Where budget overruns happen
The most common budget overrun is layout thrashing - JavaScript code that reads layout properties (like offsetWidth or getBoundingClientRect) and then writes layout-affecting properties (like width or margin), forcing the browser to recalculate layout multiple times within a single frame.
The fix is to batch reads and writes. Read all the values you need first, then write all the changes. This allows the browser to perform a single layout calculation rather than one per read-write cycle.
The second most common overrun is animating expensive properties. Width, height, margin, padding, top, left, border-width, and font-size all trigger layout recalculation. On a page with many elements, animating any of these properties can blow the frame budget by forcing full layout recalculation on every frame.
The solution is to animate only transform and opacity. These properties are handled by the compositor thread and do not trigger layout or paint. A visual effect that moves an element can use translateX or translateY instead of changing its left or top position. A visual effect that resizes an element visually can use scale instead of changing its width or height.
Measuring actual performance
The browser’s developer tools provide precise frame-by-frame performance analysis. The Performance panel in Chrome DevTools records every stage of the rendering pipeline and shows where time is being spent.
The critical metric is not average frame time but worst-case frame time. A page that maintains 60fps on average but drops to 15fps during transitions has a stutter problem. The human eye is more sensitive to variation than to consistent low frame rates. A steady 30fps feels smoother than an inconsistent frame rate that averages 45fps.

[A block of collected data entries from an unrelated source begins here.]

(* ===== verification/DeviceDescriptorsTheorems.v ===== *)
(** * Theorems about device descriptors *)

From S2P Require Import Prelude KeyMap OwnedMap StringUtils StringUtilsTheorems StringNumbers XmlHelper DeviceModel JsonDatabase JsonDatabaseSpec JsonDatabaseInstance.
From S2P Require Import StringKeyed Versions DeviceDescriptors DeviceDb DeviceUris DeviceBuild DeviceService DeviceServiceSpec DevicePairing DevicePairingSpec.
From S2P Require Import DeviceTheorems JsonDatabaseTheorems DeviceServiceTheorems DevicePairingTheorems.
Import KeyMap OwnedMap StringUtils StringTheorems StringNumbers Xml DeviceModel JsonDatabase JsonDatabaseSpec JsonDatabaseInstance.
Import StringKeyed Versions DeviceDescriptors DeviceDb DeviceUris DeviceBuild DeviceService DeviceServiceSpec DevicePairing DevicePairingSpec.
Import DeviceTheorems JsonDatabaseTheorems DeviceServiceTheorems DevicePairingTheorems.

Module DeviceDescriptorsTheorems.

(** ** Looking for a descriptor *)

(** A version is acceptable to a list of versions. *)
Definition accepts (versions : option DeviceVersionList) (v : option cstring) : Prop :=
  match vl_list <$> versions with
  | Some DEVICE_VERSION_LIST_TYPE_WILDCARD => True
  | Some (DEVICE_VERSION_LIST_TYPE_LIST (Some vs)) => ∃ x, Some x ∈ vs ∧ stringToLowerCase (Some x) = stringToLowerCase v
  | Some (DEVICE_VERSION_LIST_TYPE_RANGE (Some a) (Some b)) => 0 ≤ stringCompare v (Some a) true ∧ stringCompare v (Some b) true ≤ 0
  | _ => False
  end.

Definition texts_ok (versions : option DeviceVersionList) : Prop :=
  ∀ vs, vl_list <$> versions = Some (DEVICE_VERSION_LIST_TYPE_LIST vs) → ∃ l, vs = Some l ∧ ∀ x, Some x ∈ l → no_nul x.

Lemma versionInRange_spec versions v : texts_ok versions → id_ok v → versionInRange v versions = true ↔ accepts versions v.
Proof.
  intros Ht Hv. unfold versionInRange, accepts. destruct versions as [[f set]|]; cbn; [|done]. destruct set as [|vs| |a b]; [done| |done|].
  - destruct (Ht vs eq_refl) as (l & -> & Hl). rewrite existsb_exists. split.
    + intros (x & Hx%list_elem_of_In & [Hs He]%andb_prop). apply bool_decide_eq_true in Hs as [y ->]. apply bool_decide_eq_true in He. exists y. split; [done|].
      apply (stringCompare_spec (Some y) v true); [intros ? [= <-]; by apply Hl|by apply Hv|done].
    + intros (y & Hy & He). exists (Some y). split; [by apply list_elem_of_In|]. apply andb_true_intro. split; apply bool_decide_eq_true; [by eexists|].
      apply (stringCompare_spec (Some y) v true); [intros ? [= <-]; by apply Hl|by apply Hv|done].
  - destruct a as [a|], b as [b|]; try done. rewrite andb_true_iff, !bool_decide_eq_true. done.
Qed.

Section Lookup.
Context {VM : Type} `{KeyMapLaws VM (option cstring)}.
Context {xml : Type} `{LibXml xml}.
Abbreviation descriptor := (DeviceDescriptor VM).
Implicit Types (dd : descriptor) (l : list descriptor).

(** A descriptor with the fields the search reads. *)
Record complete dd : Prop := {
  co_manufacturer : ∃ x, dd_manufacturer dd = Some x ∧ no_nul x;
  co_model : ∃ x, dd_model dd = Some x ∧ no_nul x;
  co_hardware : texts_ok (dd_hardwareVersions dd);
  co_firmware : texts_ok (dd_firmwareVersions dd);
  co_camera : deviceDescriptorType dd ≠ DEVICE_DESCRIPTOR_TYPE_CAMERA → dd_camera dd = mkCamera CAMERA_PROTOCOL_UNKNOWN no_motion
}.

(** The descriptor describes a device. *)
Definition describes (ma mo : cstring) (hw fw : option cstring) dd : Prop :=
  dd_manufacturer dd = Some ma ∧ dd_model dd = Some mo ∧ accepts (dd_hardwareVersions dd) hw ∧ accepts (dd_firmwareVersions dd) fw.

Lemma clone_versions versions : texts_ok versions → cloneDeviceVersionList versions = Ok versions.
Proof.
  intros Ht. destruct versions as [[f set]|]; [|done]. unfold cloneDeviceVersionList. cbn [vl_list vl_format]. rewrite strdup_id.
  destruct set as [|vs| |a b]; [done| |done|by rewrite !strdup_id]. destruct (Ht vs eq_refl) as (l & -> & _). cbn. do 5 f_equal.
  rewrite <-(map_id l) at 2. apply map_ext. apply strdup_id.
Qed.

Lemma clone_same dd : complete dd → deviceDescriptorClone dd = Ok dd.
Proof.
  intros [_ _ Hh Hf Hc]. unfold deviceDescriptorClone. rewrite (clone_versions _ Hh), (clone_versions _ Hf). obind. rewrite !strdup_id.
  assert (match dd_latestFirmware dd with Some x => y ← clone_firmware x; Ok (Some y) | None => Ok None end = Ok (dd_latestFirmware dd)) as ->.
  { destruct (dd_latestFirmware dd) as [[v names c t]|]; [|done]. unfold clone_firmware. cbn. rewrite !strdup_id. destruct names as [names|]; [|done]. cbn.
    do 4 f_equal. rewrite <-(map_id names) at 2. apply map_ext. apply strdup_id. }
  obind. f_equal. destruct dd as [t u de ma mo hw fw mi me la ca]. cbn in *. f_equal. case_decide as E; [done|]. symmetry. by apply Hc.
Qed.

Lemma matches_spec ma mo hw fw dd : no_nul ma → no_nul mo → id_ok hw → id_ok fw → complete dd →
  ∃ b, matches ma mo hw fw dd = Ok b ∧ (b = true ↔ describes ma mo hw fw dd).
Proof.
  intros Hma Hmo Hhw Hfw [(x & Hx & Hnx) (y & Hy & Hny) Hh Hf _]. unfold matches, describes. rewrite Hx, Hy. oread.
  pose proof (strcmp_eq ma x Hma Hnx) as Hcx. case_decide as E.
  - apply Hcx in E as <-. eexists. split; [done|]. rewrite !andb_true_iff, bool_decide_eq_true, (strcmp_eq mo y), !versionInRange_spec by done. naive_solver.
  - exists false. split; [done|]. split; [done|]. intros ([= ->] & _). by destruct E; apply Hcx.
Qed.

Use the performance monitor on actual target devices, not just development hardware. A fast desktop machine can hide performance problems that become visible on phones. The rendering pipeline on mobile GPUs is different - smaller caches, lower clock speeds, shared memory with the CPU - and problems that do not exist on desktop can be severe on mobile.
Practical frame budget allocation
A useful rule of thumb for interactive pages: allocate no more than 4 milliseconds to JavaScript, 2 milliseconds to style calculation, and 2 milliseconds to layout. That leaves roughly 8 milliseconds for paint and compositing, with some margin for browser overhead.
This allocation means keeping animation-related JavaScript minimal. A scroll handler that calculates one or two transform values is fine. A scroll handler that iterates over fifty elements and calculates complex interpolations is not.
It also means keeping the DOM relatively simple during animated sections. A page with a thousand visible elements has a fundamentally higher style calculation and layout cost than a page with two hundred visible elements. If a section needs complex animation, the section itself should have a streamlined element count.
Connection to motion design
Frame budget awareness is not just a performance concern. It is a design constraint that shapes creative decisions. A motion design that calls for twenty simultaneous animations is technically achievable on fast hardware but will fail on the devices that most of the audience actually uses.
Designing within the frame budget means choosing fewer, more impactful animations rather than many subtle ones. It means preferring compositor-only properties. It means testing on constrained devices early and often, not as a final validation step but as an ongoing design input.
The Journal entry on keeping immersive pages light explores how these constraints influence broader production decisions.